Material provided:
(* ===== verification/KindsV2.v ===== *)
(** Version 2 classification: the seven kinds and their parts
    (crates/ottto-service/src/composition_kinds/v2.rs), and the split of a
    call's output among its shares (composition_kinds/mod.rs, [codex_cell]).

    [Value] is serde_json's value with the constructors the source matches on;
    its numbers, its object type and their lookup, [pointer] and the parser are
    parameters.  [None] is the shell classifier or a search out of fuel, which
    [KindsProps] excludes. *)
From S2P Require Import Prelude.
From S2P Require Import Text.
From S2P Require Import Chars.
From S2P Require Import ShellPaths.
From S2P Require Import ShellEval.
From S2P Require Import ShellQuote.
From S2P Require Import Kinds.
Local Open Scope Z_scope.
#[local] Set Warnings "-register-all".

Definition count (part : Part) : Verdict := Count (default AutomaticAdditions (part_kind part)) part.
Definition request_one (ctx : LineCtx) : option Verdict :=
  match request_1 ctx with
  | RequestNo => None
  | StartMeasured => Some (Skip RequestOne)
  | StartUnmeasured => Some (count StartNotMeasured)
  end.
Definition prompt (ctx : LineCtx) (agent_written : bool) : Verdict :=
  if agent_written || bool_decide (author ctx = Agent) then count ByAgent else count ByYou.

(** ** Files *)
Definition INSTRUCTION_FILES : list string :=
  ["AGENTS.md"; "AGENTS.override.md"; "CLAUDE.md"; "CLAUDE.local.md"; "GEMINI.md"].
Definition is_memory_file (path : str) : bool :=
  let markdown := ends_with ".md" (to_ascii_lowercase path) in
  is_memory_path path && (markdown || contains "AutoMem/" path || contains "AutoMem\" path).
Definition read_part (path : str) (default_part : Part) : Part :=
  let basename := last_piece is_separator path in
  if str_eqb "SKILL.md" basename then SkillFile
  else if is_memory_file path then MemoryFile
  else if one_of INSTRUCTION_FILES basename then InstructionsLater
  else default_part.
Definition read_share (path : option str) (default_part : Part) (w : Z) : CallShare :=
  mkShare FilesRead (match path with Some path => read_part path default_part | None => default_part end) w path None.
Definition share (part : Part) (w : Z) : CallShare := mkShare (default OtherTools (part_kind part)) part w None None.
Definition server_tool (server tool : str) : ToolKey := server ++ lit "/" ++ tool.
Definition server_share (server tool : str) (part : Part) : CallShare :=
  mkShare (share_kind (share part 1)) part 1 None (Some (server_tool server tool)).

Definition SEGMENT_WEIGHT : Z := 720720.
Definition class_part (class : ShellClass) : Part :=
  match class with
  | ReadClass => ShellRead
  | GitClass => Git
  | SearchClass => Search
  | TestsBuildsClass => TestsBuilds
  | OtherClass => OtherCommands
  end.
Definition segment_shares (segment : ShellSegment) : list CallShare :=
  match seg_class segment with
  | ReadClass =>
      let files := Z.max 1 (Z.min 16 (Z.of_nat (length (seg_paths segment)))) in
      let w := SEGMENT_WEIGHT / files in
      match seg_paths segment with
      | [] => [read_share None ShellRead w]
      | paths => (fun path => read_share (Some path) ShellRead w) <$> take 16 paths
      end
  | class => [share (class_part class) SEGMENT_WEIGHT]
  end.
Definition shell_shares (segments : list ShellSegment) : list CallShare :=
  match segments with
  | [] => [share OtherCommands 1]
  | _ => segments ≫= segment_shares
  end.

(** ** Add-on servers *)
Definition BROWSER_SERVERS : list string :=
  ["claude_browser"; "claude_in_chrome"; "control_chrome"; "claude_preview"; "puppeteer"; "browser_use"; "browsermcp"].
Definition BROWSER_SERVER_WORDS : list string := ["chrome_devtools"; "playwright"].
Definition COMPUTER_SERVERS : list string := ["computer_use"; "cua_repl"; "remote_devices"].
(** [server.to_ascii_lowercase().replace('-', "_")]. *)
Definition server_name (server : str) : str := (fun ch => if ch =? 45 then 95 else ch) <$> to_ascii_lowercase server.
Definition server_part (server tool : str) : Part :=
  let server := server_name server in
  if existsb (fun name : string => ends_with name server) COMPUTER_SERVERS then
    let tool := to_ascii_lowercase tool in
    if contains "screenshot" tool || contains "zoom" tool then Screenshots else AppControl
  else if existsb (fun name : string => ends_with name server) BROWSER_SERVERS
          || existsb (fun word : string => contains word server) BROWSER_SERVER_WORDS then Browser
  else if str_eqb "codex_app" server then AgentReports
  else Addon.
Definition server_call (server tool : str) : CallClass :=
  from_shares (server_tool server tool) [server_share server tool (server_part server tool)].
Definition split_mcp_name (name : str) : option (str * str) :=
  try? rest := strip_prefix "mcp__" name in Some (default (rest, []) (split_once "__" rest)).

(** ** Tables *)
Definition CLAUDE_ATTACHMENT_PARTS : list (string * Part) := [
  ("nested_memory", InstructionsLater); ("invoked_skills", InstructionsReloaded);
  ("deferred_tools_delta", ToolDescriptionsLater); ("skill_listing", ListsUpdated);
  ("agent_listing_delta", ListsUpdated); ("mcp_instructions_delta", ListsUpdated);
  ("skill_mention", ListsUpdated); ("total_tokens_reminder", Reminders);
  ("silent_turn_reminder", Reminders); ("task_reminder", Reminders); ("todo_reminder", Reminders);
  ("batching_reminder_sent", Reminders); ("critical_system_reminder", Reminders);
  ("auto_mode", Reminders); ("auto_mode_exit", Reminders); ("plan_mode", Reminders);
  ("plan_mode_exit", Reminders); ("plan_mode_reentry", Reminders); ("ultra_effort_enter", Reminders);
  ("ultra_effort_exit", Reminders); ("environment", Environment); ("session_context", Environment);
  ("model", Environment); ("date", Environment); ("date_change", Environment);
  ("remote_session_change", Environment); ("credential_org", Environment);
  ("command_permissions", Environment); ("hook_additional_context", HookOutput);
  ("hook_blocking_error", HookOutput); ("hook_non_blocking_error", HookOutput);
  ("hook_success", HookOutput); ("hook_cancelled", HookOutput); ("async_hook_response", HookOutput);
  ("file", FilesMentioned); ("compact_file_reference", FilesMentioned);
  ("already_read_file", FilesMentioned); ("directory", FilesMentioned); ("pdf_reference", FilesMentioned);
  ("selected_lines_in_ide", FilesMentioned); ("opened_file_in_ide", FilesMentioned);
  ("inlined_image_paths", FilesMentioned); ("edited_text_file", FilesChanged);
  ("edited_image_file", FilesChanged); ("task_status", BackgroundReports)].
Definition CODEX_INJECTED_PREFIXES : list (string * Part) := [
  ("# AGENTS.md instructions", InstructionsReloaded); ("<user_instructions>", InstructionsReloaded);
  ("<environment_context>", Environment); ("<skills_instructions>", ListsUpdated);
  ("<plugins_instructions>", ListsUpdated); ("<recommended_plugins>", ListsUpdated); ("<heartbeat", Other)].
Definition CLAUDE_SDK_ENTRYPOINTS : list string := ["sdk-cli"; "sdk-ts"; "sdk-py"].
Definition CODEX_AGENT_NAMESPACES : list string := ["collaboration"; "codex_app"].
Definition CODEX_AGENT_TOOLS : list string := [
  "spawn_agent"; "send_input"; "wait_agent"; "close_agent"; "list_agents"; "resume_agent";
  "followup_task"; "interrupt_agent"; "send_message"].
Definition CODEX_COMMAND_POLLS : list string := ["write_stdin"; "wait"; "read_stdout"; "kill"; "kill_command"].
Definition CODEX_SHELLS : list string :=
  ["shell"; "local_shell"; "shell_command"; "container.exec"; "run_command"; "bash"].
Definition CODEX_WEB_TOOLS : list string :=
  ["web_search"; "web.search"; "web.run"; "search_query"; "image_query"; "web_fetch"; "fetch"].
Definition CODEX_FILE_TOOLS : list string := ["view_image"; "read_file"; "view"; "read"].

(** ** Lines without JSON *)
Record ClaudeAttachment := mkAttachment {
  att_type : str; att_filename : option str; att_file_type : option str; att_has_rendered : bool }.
Definition attachment_v2 (ctx : LineCtx) (att : ClaudeAttachment) : Verdict :=
  if str_eqb "prompt_snapshot" (att_type att) then Skip PromptSnapshot
  else if str_eqb "deferred_tools_record" (att_type att) then Skip DeferredToolsRecord
  else if bool_decide (request_1 ctx = StartMeasured) then Skip RequestOne
  else if file_has_rendered ctx && negb (att_has_rendered att) then Skip Unrendered
  else match request_one ctx with
  | Some verdict => verdict
  | None =>
      if str_eqb "instructions" (att_type att) then
        match att_file_type att with
        | Some kind => if str_eqb "AutoMem" kind then count MemoryReloaded else count InstructionsReloaded
        | None => count InstructionsReloaded
        end
      else if str_eqb "queued_command" (att_type att) then
        match att_file_type att with
        | Some mode => if str_eqb "task-notification" mode then count BackgroundReports else prompt ctx false
        | None => prompt ctx false
        end
      else count (default Other (snd <$> find (fun known => str_eqb (lit known.1) (att_type att)) CLAUDE_ATTACHMENT_PARTS))
  end.
Definition image_v2 (ctx : LineCtx) (call : option CallClass) : Verdict :=
  match call with
  | Some call =>
      match call_kind call with
      | ComputerUse => count Screenshots
      | WebAndBrowser => count Browser
      | kind => Count kind (call_part call)
      end
  | None => default (prompt ctx false) (request_one ctx)
  end.
Definition codex_event_v2 (ctx : LineCtx) (event_type : str) : Verdict :=
  if str_eqb "web_search_end" event_type then count Web
  else if str_eqb "compacted" event_type then default (count CompactionSummary) (request_one ctx)
  else Skip NotMeasured.
Definition codex_label_part (ctx : LineCtx) (label : str) : Verdict :=
  let family := default label (head (split (Z.eqb 46) label)) in
  if str_eqb "user.heartbeat" label then count Other
  else if str_eqb "user" family then prompt ctx false
  else if str_eqb "tools" family then count ToolDescriptionsLater
  else if one_of ["host_skills"; "plugins"; "apps"] family then count ListsUpdated
  else if str_eqb "agents_md" family then count InstructionsReloaded
  else if str_eqb "hooks" family then count HookOutput
  else if contains "environment_context" label || contains "client_time_context" label then count Environment
  else count Other.
Inductive ContentLabel := Absent | Present (label : option str).
Definition codex_message_v2 (ctx : LineCtx) (role : str) (label : ContentLabel) (text : str) : Verdict :=
  if negb (one_of ["developer"; "user"] role) then Skip NotMeasured else
  match request_one ctx with
  | Some verdict => verdict
  | None =>
      match label with
      | Present (Some label) => codex_label_part ctx label
      | _ =>
          let head := trim_start text in
          match find (fun known => starts_with (lit known.1) head) CODEX_INJECTED_PREFIXES with
          | Some (_, part) => count part
          | None => if str_eqb "developer" role then count Other else prompt ctx false
          end
      end
  end.
(** What the decision rests on, read off the two reading sections. *)
Lemma decision_evidence reason r now since w :
  restart_decision r (duration_since now since) now w = Some reason ->
  SELF_RESTART_MIN_OUTAGE <= duration_since now since /\
  let outage := match reason with DnsOutage => dns_outage r | TransportOutage => transport_outage r end in
  let probe := match reason with DnsOutage => probe_success_fresh r | TransportOutage => tcp_probe_success_fresh r end in
  (exists d, outage = Some d /\ SELF_RESTART_MIN_OUTAGE <= d) /\
  (probe = true \/ other_upload_within SELF_RESTART_EVIDENCE_FRESHNESS now w = true).
Proof.
  intros H. unfold restart_decision in H. cbv zeta.
  assert (Hat : forall o, at_least o = true -> exists d, o = Some d /\ SELF_RESTART_MIN_OUTAGE <= d).
  { intros [d|]; [|done]. intros. exists d. split; [done|by apply Z.leb_le]. }
  repeat (case_match; simplify_eq); zbool; split_and!; try done; by (apply Hat || apply orb_true_iff).
Qed.
Lemma fresh_seen (seen : Event -> option Instant) last (h : History) now :
  (forall t, last = Some t -> exists e, e ∈ h /\ seen e = Some t) ->
  fresh last SELF_RESTART_EVIDENCE_FRESHNESS now = true ->
  exists e t, e ∈ h /\ seen e = Some t /\ duration_since now t <= SELF_RESTART_EVIDENCE_FRESHNESS.
Proof.
  unfold fresh. destruct last as [t|]; [|done]. intros Hs Hf. destruct (Hs t eq_refl) as (e & ? & ?).
  exists e, t. split_and!; [done..|by zbool].
Qed.

(** The readings of a failed sync are the ladder's: taken at [h1] for names,
    at [h2] for uploads. *)
Lemma justified_of_decision reason (h1 h2 h3 h : History) now dns_fresh tcp_fresh var :
  h1 `suffix_of` h2 -> h2 `suffix_of` h3 -> h3 `suffix_of` h -> EAsk Now now ∈ h1 ->
  dns_fresh = fresh (last_probe DnsOutage (replay h1)) SELF_RESTART_EVIDENCE_FRESHNESS now ->
  tcp_fresh = fresh (last_probe TransportOutage (replay h2)) SELF_RESTART_EVIDENCE_FRESHNESS now ->
  self_restart (decide_sync_failure
    (mkReadings (outage_duration now (streak_of DnsOutage (replay h1))) dns_fresh
       (outage_duration now (streak_of TransportOutage (replay h2))) tcp_fresh) now (watchdog (replay h3))).1 = Some reason ->
  EAsk SelfRestartVar var ∈ h -> self_restart_enabled var = true ->
  restart_justified_by reason h.
Proof.
  intros H12 H23 H3 Hnow -> -> Hd Hvar Hen. unfold decide_sync_failure in Hd. cbn [fst self_restart] in Hd.
  apply decision_evidence in Hd as (Hfail & (d & Hout & Hd) & Hev). cbn in Hout, Hev.
  set (read := match reason with DnsOutage => h1 | TransportOutage => h2 end).
  assert (Hread : read `suffix_of` h3 /\ h1 `suffix_of` read) by (destruct reason; split; [by etrans| |done..]; done).
  exists now, h3, read. split_and!; [apply Hread|done| | | | |by exists var].
  - destruct Hread as [_ [k ->]]. apply elem_of_app. by right.
  - destruct (sync_failing_since _) as [t0|] eqn:E; cbn in Hfail.
    + exists t0. split; [by apply sync_failing_stretch|done].
    + unfold duration_since, SELF_RESTART_MIN_OUTAGE, secs in Hfail. lia.
  - destruct reason; [apply (outage_stretch DnsOutage) in Hout|apply (outage_stretch TransportOutage) in Hout];
      destruct Hout as (t0 & Hs & ->); by exists t0.
  - destruct Hev as [Hev|Hev].
    + assert (exists e t, e ∈ read /\ probed reason e = Some t /\ duration_since now t <= SELF_RESTART_EVIDENCE_FRESHNESS)
        as (e & t & He & Hp & Ht)
        by (destruct reason; (eapply fresh_seen; [|exact Hev]); [apply (probe_seen DnsOutage)|apply (probe_seen TransportOutage)]).
      exists e, t. split_and!; [|by left|done]. destruct Hread as [[k ->] _]. apply elem_of_app. by right.
    + destruct (fresh_seen uploaded (last_other_upload_at (watchdog (replay h3))) h3 now) as (e & t & He & Hp & Ht);
        [apply upload_seen|done|]. exists e, t. split_and!; [done|by right|done].
Qed.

What you need to do:
Starting at the line that contains "else if one_of INSTRUCTION_FILES" and stopping after the line that contains "let server := server_name server in", write out every line exactly as it appears above, and no other line.

Result:
  else if one_of INSTRUCTION_FILES basename then InstructionsLater
  else default_part.
Definition read_share (path : option str) (default_part : Part) (w : Z) : CallShare :=
  mkShare FilesRead (match path with Some path => read_part path default_part | None => default_part end) w path None.
Definition share (part : Part) (w : Z) : CallShare := mkShare (default OtherTools (part_kind part)) part w None None.
Definition server_tool (server tool : str) : ToolKey := server ++ lit "/" ++ tool.
Definition server_share (server tool : str) (part : Part) : CallShare :=
  mkShare (share_kind (share part 1)) part 1 None (Some (server_tool server tool)).

Definition SEGMENT_WEIGHT : Z := 720720.
Definition class_part (class : ShellClass) : Part :=
  match class with
  | ReadClass => ShellRead
  | GitClass => Git
  | SearchClass => Search
  | TestsBuildsClass => TestsBuilds
  | OtherClass => OtherCommands
  end.
Definition segment_shares (segment : ShellSegment) : list CallShare :=
  match seg_class segment with
  | ReadClass =>
      let files := Z.max 1 (Z.min 16 (Z.of_nat (length (seg_paths segment)))) in
      let w := SEGMENT_WEIGHT / files in
      match seg_paths segment with
      | [] => [read_share None ShellRead w]
      | paths => (fun path => read_share (Some path) ShellRead w) <$> take 16 paths
      end
  | class => [share (class_part class) SEGMENT_WEIGHT]
  end.
Definition shell_shares (segments : list ShellSegment) : list CallShare :=
  match segments with
  | [] => [share OtherCommands 1]
  | _ => segments ≫= segment_shares
  end.

(** ** Add-on servers *)
Definition BROWSER_SERVERS : list string :=
  ["claude_browser"; "claude_in_chrome"; "control_chrome"; "claude_preview"; "puppeteer"; "browser_use"; "browsermcp"].
Definition BROWSER_SERVER_WORDS : list string := ["chrome_devtools"; "playwright"].
Definition COMPUTER_SERVERS : list string := ["computer_use"; "cua_repl"; "remote_devices"].
(** [server.to_ascii_lowercase().replace('-', "_")]. *)
Definition server_name (server : str) : str := (fun ch => if ch =? 45 then 95 else ch) <$> to_ascii_lowercase server.
Definition server_part (server tool : str) : Part :=
  let server := server_name server in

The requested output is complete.